─── SUPPLIED DATA ───
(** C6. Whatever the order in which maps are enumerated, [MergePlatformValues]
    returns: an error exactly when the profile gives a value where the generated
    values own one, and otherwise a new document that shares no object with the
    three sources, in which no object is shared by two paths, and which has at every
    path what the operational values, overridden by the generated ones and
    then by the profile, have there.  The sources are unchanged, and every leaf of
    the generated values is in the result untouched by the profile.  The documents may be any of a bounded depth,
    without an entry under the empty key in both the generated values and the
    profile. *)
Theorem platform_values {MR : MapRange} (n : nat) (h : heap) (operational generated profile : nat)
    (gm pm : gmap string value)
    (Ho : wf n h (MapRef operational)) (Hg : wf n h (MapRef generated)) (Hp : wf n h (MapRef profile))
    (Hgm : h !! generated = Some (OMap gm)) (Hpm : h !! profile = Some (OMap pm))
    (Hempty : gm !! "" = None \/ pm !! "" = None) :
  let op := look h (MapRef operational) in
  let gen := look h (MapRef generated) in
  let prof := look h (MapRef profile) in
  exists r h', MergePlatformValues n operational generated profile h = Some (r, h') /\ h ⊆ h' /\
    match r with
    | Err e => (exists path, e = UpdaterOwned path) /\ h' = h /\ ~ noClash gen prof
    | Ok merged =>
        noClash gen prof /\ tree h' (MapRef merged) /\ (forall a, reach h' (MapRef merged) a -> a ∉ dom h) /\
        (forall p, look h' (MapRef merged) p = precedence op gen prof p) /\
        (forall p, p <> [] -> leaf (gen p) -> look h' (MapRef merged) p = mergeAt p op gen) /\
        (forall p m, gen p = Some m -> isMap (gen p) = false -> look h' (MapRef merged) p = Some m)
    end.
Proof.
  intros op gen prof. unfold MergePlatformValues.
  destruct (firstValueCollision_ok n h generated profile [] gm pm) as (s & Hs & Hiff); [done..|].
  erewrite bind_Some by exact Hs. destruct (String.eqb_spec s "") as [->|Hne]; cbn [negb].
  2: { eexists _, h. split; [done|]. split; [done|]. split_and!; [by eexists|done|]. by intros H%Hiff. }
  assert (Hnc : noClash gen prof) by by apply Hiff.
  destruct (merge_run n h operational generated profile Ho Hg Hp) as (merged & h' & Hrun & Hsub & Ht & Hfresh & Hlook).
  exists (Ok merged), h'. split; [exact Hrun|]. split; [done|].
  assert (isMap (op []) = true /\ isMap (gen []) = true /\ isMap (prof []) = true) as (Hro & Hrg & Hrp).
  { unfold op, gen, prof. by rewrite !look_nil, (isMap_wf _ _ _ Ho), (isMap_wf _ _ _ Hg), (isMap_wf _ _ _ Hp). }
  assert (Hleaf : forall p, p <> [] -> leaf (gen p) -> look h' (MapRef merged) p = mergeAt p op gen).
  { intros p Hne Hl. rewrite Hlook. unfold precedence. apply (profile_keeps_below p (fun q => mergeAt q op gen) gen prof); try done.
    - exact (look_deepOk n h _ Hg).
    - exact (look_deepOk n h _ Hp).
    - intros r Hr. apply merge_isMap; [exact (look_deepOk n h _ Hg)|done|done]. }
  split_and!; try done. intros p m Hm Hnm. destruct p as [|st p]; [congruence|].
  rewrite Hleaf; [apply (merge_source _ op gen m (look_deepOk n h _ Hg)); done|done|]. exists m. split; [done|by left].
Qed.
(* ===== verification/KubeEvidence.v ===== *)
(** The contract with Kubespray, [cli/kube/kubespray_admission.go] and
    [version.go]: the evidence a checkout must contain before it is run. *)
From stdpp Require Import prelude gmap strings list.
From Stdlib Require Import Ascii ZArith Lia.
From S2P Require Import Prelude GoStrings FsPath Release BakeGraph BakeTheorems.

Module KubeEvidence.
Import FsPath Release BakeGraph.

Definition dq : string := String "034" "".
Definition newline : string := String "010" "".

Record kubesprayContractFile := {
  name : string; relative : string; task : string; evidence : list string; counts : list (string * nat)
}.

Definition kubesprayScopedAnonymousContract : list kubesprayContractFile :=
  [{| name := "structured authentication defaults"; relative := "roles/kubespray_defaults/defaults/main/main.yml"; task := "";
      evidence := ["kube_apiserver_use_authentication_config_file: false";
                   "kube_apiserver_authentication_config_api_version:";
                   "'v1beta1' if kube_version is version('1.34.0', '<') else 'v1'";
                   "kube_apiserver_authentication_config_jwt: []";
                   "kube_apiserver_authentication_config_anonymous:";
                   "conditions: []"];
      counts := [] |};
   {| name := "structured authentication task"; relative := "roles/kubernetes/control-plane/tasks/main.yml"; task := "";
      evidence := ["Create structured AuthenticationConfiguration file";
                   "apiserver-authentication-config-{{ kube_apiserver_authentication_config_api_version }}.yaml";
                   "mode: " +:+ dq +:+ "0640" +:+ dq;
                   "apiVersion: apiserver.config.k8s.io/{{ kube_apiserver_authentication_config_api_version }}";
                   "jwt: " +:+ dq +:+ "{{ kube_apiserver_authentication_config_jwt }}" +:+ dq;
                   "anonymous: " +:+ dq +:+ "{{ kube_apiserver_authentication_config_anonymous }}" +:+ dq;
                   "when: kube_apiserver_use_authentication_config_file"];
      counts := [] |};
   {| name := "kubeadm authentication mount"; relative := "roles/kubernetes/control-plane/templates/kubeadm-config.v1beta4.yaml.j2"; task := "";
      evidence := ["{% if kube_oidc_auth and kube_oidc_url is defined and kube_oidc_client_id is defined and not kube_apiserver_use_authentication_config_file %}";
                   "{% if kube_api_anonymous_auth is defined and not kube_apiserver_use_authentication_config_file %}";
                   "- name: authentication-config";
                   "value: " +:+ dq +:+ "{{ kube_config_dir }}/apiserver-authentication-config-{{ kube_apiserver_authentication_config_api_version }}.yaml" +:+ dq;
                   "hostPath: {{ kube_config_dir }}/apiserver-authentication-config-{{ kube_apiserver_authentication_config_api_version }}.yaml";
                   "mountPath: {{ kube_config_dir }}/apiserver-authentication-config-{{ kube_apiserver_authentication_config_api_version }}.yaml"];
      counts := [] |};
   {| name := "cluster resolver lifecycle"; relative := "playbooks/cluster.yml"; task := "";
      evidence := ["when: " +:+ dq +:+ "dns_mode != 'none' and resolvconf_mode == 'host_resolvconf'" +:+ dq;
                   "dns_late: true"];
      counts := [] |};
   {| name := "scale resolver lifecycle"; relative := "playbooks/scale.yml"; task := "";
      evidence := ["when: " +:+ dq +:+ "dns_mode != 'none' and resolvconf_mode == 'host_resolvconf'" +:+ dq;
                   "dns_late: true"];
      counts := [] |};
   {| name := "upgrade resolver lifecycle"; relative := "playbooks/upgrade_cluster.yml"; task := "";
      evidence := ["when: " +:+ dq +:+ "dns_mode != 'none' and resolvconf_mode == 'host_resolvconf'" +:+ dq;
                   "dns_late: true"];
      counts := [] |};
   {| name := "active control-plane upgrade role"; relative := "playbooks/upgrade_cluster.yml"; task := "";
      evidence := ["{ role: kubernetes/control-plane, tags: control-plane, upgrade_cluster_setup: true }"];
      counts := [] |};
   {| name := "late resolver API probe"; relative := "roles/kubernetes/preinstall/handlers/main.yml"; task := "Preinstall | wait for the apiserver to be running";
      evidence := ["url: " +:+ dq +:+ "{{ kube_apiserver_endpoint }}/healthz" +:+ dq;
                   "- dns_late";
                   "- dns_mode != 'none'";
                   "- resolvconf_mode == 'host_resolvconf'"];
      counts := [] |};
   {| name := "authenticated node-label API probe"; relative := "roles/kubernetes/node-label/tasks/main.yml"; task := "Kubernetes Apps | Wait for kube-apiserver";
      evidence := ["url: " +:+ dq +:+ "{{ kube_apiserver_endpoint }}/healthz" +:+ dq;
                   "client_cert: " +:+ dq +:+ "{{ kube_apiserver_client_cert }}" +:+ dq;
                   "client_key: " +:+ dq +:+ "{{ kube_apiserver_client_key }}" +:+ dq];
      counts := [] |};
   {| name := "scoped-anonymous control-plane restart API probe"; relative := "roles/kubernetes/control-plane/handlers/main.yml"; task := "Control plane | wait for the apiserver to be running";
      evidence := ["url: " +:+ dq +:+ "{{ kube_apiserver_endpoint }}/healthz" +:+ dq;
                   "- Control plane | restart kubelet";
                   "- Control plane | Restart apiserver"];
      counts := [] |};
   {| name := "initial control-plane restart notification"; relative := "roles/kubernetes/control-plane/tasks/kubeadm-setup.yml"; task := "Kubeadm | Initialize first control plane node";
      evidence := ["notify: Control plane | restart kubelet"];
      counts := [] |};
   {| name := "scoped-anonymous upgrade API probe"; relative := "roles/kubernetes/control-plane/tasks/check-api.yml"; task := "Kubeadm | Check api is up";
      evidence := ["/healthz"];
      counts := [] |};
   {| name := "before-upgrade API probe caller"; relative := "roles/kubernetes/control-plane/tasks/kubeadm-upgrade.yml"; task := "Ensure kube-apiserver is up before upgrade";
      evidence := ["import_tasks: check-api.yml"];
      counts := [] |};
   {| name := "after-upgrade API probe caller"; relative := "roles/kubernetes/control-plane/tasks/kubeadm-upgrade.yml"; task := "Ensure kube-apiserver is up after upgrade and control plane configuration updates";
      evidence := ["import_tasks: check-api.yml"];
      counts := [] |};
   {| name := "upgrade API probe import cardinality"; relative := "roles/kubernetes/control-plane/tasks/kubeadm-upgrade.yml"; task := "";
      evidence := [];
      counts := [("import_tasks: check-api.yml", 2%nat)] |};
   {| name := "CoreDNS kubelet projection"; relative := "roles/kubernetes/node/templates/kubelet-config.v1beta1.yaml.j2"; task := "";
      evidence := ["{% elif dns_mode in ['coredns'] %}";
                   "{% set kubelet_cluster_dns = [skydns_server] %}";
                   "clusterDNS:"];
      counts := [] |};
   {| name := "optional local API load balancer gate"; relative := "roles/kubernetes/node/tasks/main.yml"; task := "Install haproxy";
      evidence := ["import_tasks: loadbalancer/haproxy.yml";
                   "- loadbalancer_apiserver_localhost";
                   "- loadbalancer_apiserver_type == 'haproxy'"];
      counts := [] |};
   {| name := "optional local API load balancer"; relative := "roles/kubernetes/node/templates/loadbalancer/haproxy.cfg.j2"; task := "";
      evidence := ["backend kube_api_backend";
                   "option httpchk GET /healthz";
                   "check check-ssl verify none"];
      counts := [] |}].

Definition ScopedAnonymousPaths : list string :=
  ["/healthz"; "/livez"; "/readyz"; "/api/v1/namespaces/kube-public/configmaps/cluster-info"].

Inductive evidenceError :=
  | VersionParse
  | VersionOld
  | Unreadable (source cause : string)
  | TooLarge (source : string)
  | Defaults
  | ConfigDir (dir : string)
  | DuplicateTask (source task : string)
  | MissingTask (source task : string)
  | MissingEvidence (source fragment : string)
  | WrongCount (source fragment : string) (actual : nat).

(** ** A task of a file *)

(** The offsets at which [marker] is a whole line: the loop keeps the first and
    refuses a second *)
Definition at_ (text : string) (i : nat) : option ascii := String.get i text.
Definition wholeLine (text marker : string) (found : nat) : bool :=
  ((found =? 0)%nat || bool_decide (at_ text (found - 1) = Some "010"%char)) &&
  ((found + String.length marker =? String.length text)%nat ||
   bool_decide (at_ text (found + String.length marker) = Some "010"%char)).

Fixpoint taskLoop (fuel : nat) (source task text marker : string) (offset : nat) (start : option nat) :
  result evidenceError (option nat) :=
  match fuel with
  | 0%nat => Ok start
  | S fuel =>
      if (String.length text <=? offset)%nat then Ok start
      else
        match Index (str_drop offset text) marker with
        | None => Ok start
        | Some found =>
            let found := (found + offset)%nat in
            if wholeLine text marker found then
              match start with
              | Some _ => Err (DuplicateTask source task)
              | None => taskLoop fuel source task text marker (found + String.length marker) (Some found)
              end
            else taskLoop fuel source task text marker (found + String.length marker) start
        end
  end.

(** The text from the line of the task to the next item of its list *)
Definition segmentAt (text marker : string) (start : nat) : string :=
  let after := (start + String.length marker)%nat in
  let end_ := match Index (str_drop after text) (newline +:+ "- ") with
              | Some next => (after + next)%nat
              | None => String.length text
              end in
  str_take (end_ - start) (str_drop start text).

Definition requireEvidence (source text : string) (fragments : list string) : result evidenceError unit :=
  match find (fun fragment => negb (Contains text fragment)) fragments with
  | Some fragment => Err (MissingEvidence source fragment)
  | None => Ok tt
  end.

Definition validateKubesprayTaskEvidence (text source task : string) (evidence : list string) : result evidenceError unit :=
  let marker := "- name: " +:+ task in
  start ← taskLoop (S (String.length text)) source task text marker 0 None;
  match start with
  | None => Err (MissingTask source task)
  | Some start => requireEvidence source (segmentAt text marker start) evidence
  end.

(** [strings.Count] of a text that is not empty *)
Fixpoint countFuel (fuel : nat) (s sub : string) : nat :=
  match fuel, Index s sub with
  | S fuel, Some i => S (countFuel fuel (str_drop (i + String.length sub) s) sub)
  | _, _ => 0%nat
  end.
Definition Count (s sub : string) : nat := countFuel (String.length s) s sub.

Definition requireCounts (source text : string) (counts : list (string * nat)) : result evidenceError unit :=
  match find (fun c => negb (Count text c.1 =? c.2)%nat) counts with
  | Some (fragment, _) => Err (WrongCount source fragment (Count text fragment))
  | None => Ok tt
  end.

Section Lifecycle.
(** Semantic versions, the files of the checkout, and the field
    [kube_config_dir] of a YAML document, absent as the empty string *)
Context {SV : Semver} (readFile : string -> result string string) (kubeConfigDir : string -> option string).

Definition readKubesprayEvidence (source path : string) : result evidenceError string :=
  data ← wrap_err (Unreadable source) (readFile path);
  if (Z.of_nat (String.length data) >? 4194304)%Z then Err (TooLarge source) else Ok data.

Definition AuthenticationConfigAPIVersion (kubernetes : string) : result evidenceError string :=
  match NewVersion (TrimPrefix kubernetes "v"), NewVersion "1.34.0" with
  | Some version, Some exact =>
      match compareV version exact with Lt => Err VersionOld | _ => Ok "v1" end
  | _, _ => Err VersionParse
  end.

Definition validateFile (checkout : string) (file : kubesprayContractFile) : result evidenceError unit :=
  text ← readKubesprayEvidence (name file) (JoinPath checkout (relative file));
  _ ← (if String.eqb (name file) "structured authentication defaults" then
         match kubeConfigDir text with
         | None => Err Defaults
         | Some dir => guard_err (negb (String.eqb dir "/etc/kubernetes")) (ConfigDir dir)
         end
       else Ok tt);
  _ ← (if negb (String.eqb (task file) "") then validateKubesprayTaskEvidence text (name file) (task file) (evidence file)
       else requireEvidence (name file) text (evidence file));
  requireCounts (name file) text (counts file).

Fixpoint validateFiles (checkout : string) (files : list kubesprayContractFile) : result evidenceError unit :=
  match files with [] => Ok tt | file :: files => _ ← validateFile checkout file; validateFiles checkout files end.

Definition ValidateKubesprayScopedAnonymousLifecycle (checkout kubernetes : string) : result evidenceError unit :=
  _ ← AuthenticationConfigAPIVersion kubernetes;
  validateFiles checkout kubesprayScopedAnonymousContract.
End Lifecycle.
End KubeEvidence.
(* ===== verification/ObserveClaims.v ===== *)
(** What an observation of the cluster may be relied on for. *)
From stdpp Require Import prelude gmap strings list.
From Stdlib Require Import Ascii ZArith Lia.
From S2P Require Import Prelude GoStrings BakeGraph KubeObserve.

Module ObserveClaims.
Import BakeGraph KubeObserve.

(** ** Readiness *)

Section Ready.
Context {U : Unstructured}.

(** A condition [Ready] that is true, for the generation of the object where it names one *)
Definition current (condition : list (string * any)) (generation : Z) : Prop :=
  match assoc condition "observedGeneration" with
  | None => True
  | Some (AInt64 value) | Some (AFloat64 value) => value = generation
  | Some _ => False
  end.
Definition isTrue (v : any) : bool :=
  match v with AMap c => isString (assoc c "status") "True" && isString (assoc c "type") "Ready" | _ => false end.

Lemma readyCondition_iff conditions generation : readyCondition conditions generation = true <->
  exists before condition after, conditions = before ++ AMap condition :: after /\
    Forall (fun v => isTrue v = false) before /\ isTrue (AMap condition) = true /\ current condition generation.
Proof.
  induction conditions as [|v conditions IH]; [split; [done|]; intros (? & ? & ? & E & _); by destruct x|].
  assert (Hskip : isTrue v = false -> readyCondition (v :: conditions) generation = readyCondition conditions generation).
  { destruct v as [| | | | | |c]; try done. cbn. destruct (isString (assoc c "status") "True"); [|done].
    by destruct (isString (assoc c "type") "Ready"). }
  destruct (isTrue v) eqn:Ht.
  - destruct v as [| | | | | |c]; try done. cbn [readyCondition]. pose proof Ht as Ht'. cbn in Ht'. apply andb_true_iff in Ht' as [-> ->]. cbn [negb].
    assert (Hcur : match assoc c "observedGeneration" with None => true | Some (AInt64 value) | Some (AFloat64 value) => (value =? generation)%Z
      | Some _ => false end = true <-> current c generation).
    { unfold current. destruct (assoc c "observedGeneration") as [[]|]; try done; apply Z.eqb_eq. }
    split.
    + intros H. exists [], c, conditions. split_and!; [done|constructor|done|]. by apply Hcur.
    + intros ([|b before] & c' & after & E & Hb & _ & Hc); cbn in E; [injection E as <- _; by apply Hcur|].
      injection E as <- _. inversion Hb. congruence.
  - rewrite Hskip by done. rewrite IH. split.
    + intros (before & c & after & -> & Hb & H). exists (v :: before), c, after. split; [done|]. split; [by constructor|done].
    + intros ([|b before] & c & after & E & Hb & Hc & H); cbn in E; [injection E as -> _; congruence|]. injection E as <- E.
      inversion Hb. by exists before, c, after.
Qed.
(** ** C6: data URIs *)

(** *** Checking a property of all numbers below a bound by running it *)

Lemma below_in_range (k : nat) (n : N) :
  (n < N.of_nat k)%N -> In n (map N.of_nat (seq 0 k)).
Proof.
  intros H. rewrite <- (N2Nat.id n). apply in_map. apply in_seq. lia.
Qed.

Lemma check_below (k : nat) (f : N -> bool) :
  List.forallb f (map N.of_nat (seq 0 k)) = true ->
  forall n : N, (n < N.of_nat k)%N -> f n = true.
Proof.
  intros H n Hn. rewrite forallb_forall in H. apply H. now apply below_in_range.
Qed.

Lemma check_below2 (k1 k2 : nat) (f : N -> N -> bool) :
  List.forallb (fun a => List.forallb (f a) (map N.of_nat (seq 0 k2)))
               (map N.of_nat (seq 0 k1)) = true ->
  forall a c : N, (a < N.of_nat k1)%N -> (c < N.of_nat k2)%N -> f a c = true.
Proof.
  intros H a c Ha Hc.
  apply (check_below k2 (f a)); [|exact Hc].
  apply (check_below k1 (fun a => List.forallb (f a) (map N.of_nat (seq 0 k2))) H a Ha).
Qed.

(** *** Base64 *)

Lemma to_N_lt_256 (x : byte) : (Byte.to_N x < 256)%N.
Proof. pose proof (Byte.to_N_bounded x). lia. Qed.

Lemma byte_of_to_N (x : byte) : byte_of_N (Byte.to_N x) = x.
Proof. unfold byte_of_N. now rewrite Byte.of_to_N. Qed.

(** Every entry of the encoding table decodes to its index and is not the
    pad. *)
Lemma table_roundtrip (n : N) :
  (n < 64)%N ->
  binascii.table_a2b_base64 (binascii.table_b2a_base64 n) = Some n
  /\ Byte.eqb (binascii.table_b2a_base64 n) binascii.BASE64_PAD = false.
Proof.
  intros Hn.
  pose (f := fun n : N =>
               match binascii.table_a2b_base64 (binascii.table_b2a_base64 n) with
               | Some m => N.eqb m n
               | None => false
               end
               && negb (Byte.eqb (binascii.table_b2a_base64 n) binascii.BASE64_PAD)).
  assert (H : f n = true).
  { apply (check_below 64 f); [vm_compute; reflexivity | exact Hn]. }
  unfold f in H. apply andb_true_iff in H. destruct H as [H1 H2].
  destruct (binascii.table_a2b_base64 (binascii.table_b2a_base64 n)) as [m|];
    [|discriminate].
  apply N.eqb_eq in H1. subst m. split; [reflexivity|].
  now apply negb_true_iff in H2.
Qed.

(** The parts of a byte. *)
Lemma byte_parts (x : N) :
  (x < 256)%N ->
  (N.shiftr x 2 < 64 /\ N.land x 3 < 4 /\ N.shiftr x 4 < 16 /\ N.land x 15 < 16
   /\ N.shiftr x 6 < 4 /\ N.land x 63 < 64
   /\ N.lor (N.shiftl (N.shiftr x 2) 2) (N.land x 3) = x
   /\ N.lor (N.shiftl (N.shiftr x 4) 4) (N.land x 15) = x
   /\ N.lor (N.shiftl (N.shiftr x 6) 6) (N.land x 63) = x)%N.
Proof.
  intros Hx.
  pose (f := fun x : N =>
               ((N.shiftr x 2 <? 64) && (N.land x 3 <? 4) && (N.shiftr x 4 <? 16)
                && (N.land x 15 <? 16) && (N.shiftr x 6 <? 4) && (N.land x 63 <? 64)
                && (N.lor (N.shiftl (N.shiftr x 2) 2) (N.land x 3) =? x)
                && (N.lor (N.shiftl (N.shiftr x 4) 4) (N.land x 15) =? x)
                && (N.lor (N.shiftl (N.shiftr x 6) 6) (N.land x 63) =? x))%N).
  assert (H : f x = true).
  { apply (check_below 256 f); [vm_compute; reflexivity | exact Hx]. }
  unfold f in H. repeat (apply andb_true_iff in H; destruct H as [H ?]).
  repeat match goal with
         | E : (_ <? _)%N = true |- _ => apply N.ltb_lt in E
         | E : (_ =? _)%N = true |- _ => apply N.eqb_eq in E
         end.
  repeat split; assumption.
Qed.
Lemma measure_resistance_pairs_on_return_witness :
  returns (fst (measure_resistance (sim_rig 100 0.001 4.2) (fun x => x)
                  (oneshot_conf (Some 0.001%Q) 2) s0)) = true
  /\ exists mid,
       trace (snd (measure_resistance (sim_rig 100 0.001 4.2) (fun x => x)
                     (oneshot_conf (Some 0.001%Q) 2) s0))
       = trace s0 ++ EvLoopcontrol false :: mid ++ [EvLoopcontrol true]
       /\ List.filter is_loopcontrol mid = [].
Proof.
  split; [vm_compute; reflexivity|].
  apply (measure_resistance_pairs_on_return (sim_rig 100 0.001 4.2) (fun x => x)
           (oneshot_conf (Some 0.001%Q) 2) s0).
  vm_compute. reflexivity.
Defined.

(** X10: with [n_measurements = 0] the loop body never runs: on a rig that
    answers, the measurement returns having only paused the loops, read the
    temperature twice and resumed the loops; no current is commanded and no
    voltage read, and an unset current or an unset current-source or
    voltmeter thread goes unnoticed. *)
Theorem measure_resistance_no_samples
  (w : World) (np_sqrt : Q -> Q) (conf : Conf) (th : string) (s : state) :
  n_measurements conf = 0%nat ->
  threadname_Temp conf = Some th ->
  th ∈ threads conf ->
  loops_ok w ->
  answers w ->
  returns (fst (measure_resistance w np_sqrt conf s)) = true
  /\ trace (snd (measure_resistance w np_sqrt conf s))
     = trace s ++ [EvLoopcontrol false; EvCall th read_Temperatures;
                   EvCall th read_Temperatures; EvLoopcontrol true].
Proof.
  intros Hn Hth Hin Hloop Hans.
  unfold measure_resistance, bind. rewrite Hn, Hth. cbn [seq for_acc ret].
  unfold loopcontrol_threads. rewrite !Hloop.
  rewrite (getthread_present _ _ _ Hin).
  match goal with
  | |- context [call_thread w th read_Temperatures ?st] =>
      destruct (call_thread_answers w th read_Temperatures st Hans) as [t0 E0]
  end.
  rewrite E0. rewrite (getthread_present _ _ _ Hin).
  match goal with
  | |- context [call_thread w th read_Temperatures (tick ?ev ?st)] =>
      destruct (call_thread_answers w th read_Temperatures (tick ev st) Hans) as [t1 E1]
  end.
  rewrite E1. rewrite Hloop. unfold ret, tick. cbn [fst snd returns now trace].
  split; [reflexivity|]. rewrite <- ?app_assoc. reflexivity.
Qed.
───
Your task is to copy each line of the material that contains the word "next".

(** The text from the line of the task to the next item of its list *)
              | Some next => (after + next)%nat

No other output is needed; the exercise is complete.